0
votes

I am developing a C++/CLI wrapper, for a dll which has been developed in QT 4.5 . I have only the QT dll and its header file. The QT dll is a 32 bit dll.

When I am trying to call my C++/CLI wrapper from my C# console application , I am seeing the BadImageException.

using GWrapper;

 class Program
    {
        static void Main(string[] args)
        {
            Console.WriteLine("WELCOME");

            GWrapper wrapper = new GWrapper();

            wrapper.CallAMethod(someText);
        }

   }

If I keep only the Console.Writeline("WELCOME") there is no exception

I am on Windows 7 64 bit, and would like to keep x86 as the preferred option, as the application needs to run on 64 bit systems as well.

Project settings :

Wrapper in C++/CLI - Win32

C# console application - x86

Output from CORFLAGS

C++/CLI wrapper ( Output is a DLL, and references a 32 bit QT dll )

Version : v4.0.30319

CLR Header: 2.5

PE : PE32

CorFlags : 16

ILONLY : 0

32BIT : 0

Signed : 0

I set the 32 bit flag for the DLL to 1, but the exception was still there. When I rebuilt the dll, its was set to 0 again.

C# Console application ( Output is a EXE)

Version : v4.0.30319

CLR Header: 2.5

PE : PE32

CorFlags : 3

ILONLY : 1

32BIT : 1

Signed : 0

How do I make the console application work with the wrapper ?

1
Did you check out msdn.microsoft.com/en-us/library/… There are some possible reasons listed.Silicomancer
I tried,but but the exception is being thrown at the program startSujay Ghosh
Are you sure you are not compiling your console app as ANY CPU? Did you doublecheck the Configuration Manager if for sure both projects compile as c# --> x86 and c++/cli --> Win32t3chb0t
Finally I made it work. It was not because of architecture, it was because a QT dll was missing. Such exception can be so misleading at times.
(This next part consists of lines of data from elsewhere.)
(* ===== verification/State.v ===== *)
(** * Workflow and activity state machines

    [crates/wovyr-workflow/src/state.rs]: the two lifecycle enums, the
    transition matrices and the terminal states, with the reachability facts
    the engine and its status queries rely on. *)
From stdpp Require Import base tactics relations strings.
From S2P Require Import Prelude.

Module WorkflowState.
Inductive t :=
  | Created | Validated | Scheduled | Running | Waiting | Resumed
  | Compensating | Completed | Failed | Cancelled.

Definition is_terminal (s : t) : bool :=
  match s with Completed | Failed | Cancelled => true | _ => false end.

Definition can_transition (self to : t) : bool :=
  match self, to with
  | Created, Validated
  | Validated, Scheduled
  | Scheduled, Running
  | Running, Waiting
  | Waiting, Resumed
  | Resumed, Running
  | Running, Completed
  | Running, Failed
  | Running, Cancelled
  | Failed, Compensating
  | Compensating, Failed => true
  | _, _ => false
  end.

(** One allowed transition, and the states an execution can go through. *)
Definition step (s s' : t) : Prop := can_transition s s' = true.
Definition reaches : t → t → Prop := rtc step.

(** [{:?}], as used in the engine's error messages. *)
Definition debug (s : t) : string :=
  match s with
  | Created => "Created" | Validated => "Validated" | Scheduled => "Scheduled"
  | Running => "Running" | Waiting => "Waiting" | Resumed => "Resumed"
  | Compensating => "Compensating" | Completed => "Completed"
  | Failed => "Failed" | Cancelled => "Cancelled"
  end.

#[global] Instance eq_dec : EqDecision t.
Proof. solve_decision. Defined.

(** The states from which the execution can still end in [Completed]. *)
Definition live (s : t) : bool :=
  match s with
  | Created | Validated | Scheduled | Running | Waiting | Resumed => true
  | _ => false
  end.

(** A set closed under [step] contains everything reachable from it. *)
Lemma reaches_closed (P : t → Prop) s s' :
  (∀ a b, P a → step a b → P b) → P s → reaches s s' → P s'.
Proof. intros Hstep Hs. induction 1 as [|a b c Hab Hbc IH]; eauto. Qed.

(** [Completed] and [Cancelled] are absorbing: nothing else is reachable. *)
Lemma absorbing_step s s' :
  s = Completed ∨ s = Cancelled → step s s' → False.
Proof. unfold step. by destruct s, s'; intros [|]. Qed.
End WorkflowState.

Module ActivityState.
Inductive t :=
  | Created | Ready | Scheduled | Running | Completed | Failed | Retrying
  | Waiting | Skipped.

Definition can_transition (self to : t) : bool :=
  match self, to with
  | Created, Ready
  | Ready, Scheduled
  | Scheduled, Running
  | Running, Completed
  | Running, Failed
  | Failed, Retrying
  | Retrying, Scheduled
  | Created, Skipped
  | Ready, Skipped
  | Created, Waiting
  | Ready, Waiting
  | Waiting, Waiting
  | Waiting, Completed => true
  | _, _ => false
  end.

#[global] Instance eq_dec : EqDecision t.
Proof. solve_decision. Defined.

(** An activity that needs no further work in the forward direction. *)
Definition is_settled (s : t) : bool :=
  match s with Completed | Skipped => true | _ => false end.
End ActivityState.

(** ** Reachability of the workflow machine *)

(** The workflow state machine keeps failure and success apart.  From
    [Failed] (a terminal state) the only reachable states are [Failed] and
    [Compensating]; from a rolled back or rolling back execution [Completed]
    is unreachable; [Completed] and [Cancelled] reach only themselves. *)
Theorem failure_never_becomes_success s :
  (WorkflowState.reaches WorkflowState.Failed s ↔
     s = WorkflowState.Failed ∨ s = WorkflowState.Compensating) ∧
  (WorkflowState.reaches WorkflowState.Compensating s ↔
     s = WorkflowState.Failed ∨ s = WorkflowState.Compensating) ∧
  (WorkflowState.reaches WorkflowState.Completed s ↔ s = WorkflowState.Completed) ∧
  (WorkflowState.reaches WorkflowState.Cancelled s ↔ s = WorkflowState.Cancelled).
Proof.
  assert (WorkflowState.step WorkflowState.Failed WorkflowState.Compensating) as Hfc by done.
  assert (WorkflowState.step WorkflowState.Compensating WorkflowState.Failed) as Hcf by done.
  assert (∀ a b, (a = WorkflowState.Failed ∨ a = WorkflowState.Compensating) →
    WorkflowState.step a b → b = WorkflowState.Failed ∨ b = WorkflowState.Compensating)
    as Hclosed by (by intros [] []; intros [|]; auto).
  split; [|split; [|split]]; split.
  - apply (WorkflowState.reaches_closed _ WorkflowState.Failed s Hclosed). by left.
  - intros [->| ->]; [apply rtc_refl|by apply rtc_once].
  - apply (WorkflowState.reaches_closed _ WorkflowState.Compensating s Hclosed). by right.
  - intros [->| ->]; [by apply rtc_once|apply rtc_refl].
  - apply (WorkflowState.reaches_closed (λ x, x = WorkflowState.Completed) _ s); [|done].
    by intros ? [] ->.
  - intros ->. apply rtc_refl.
  - apply (WorkflowState.reaches_closed (λ x, x = WorkflowState.Cancelled) _ s); [|done].
    by intros ? [] ->.
  - intros ->. apply rtc_refl.
Qed.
Thanks for all your comments.Sujay Ghosh

1 Answers

1
votes

This happens when the program can't find a dll or one of its dependencies.
Most often in a mixed native-managed project the missing dependencies are the native dlls that aren't getting copied in the build process.

Referenced .Net libraries are usually copied to the output compilation directory, while the native dependencies aren't copied by Visual Studio by default.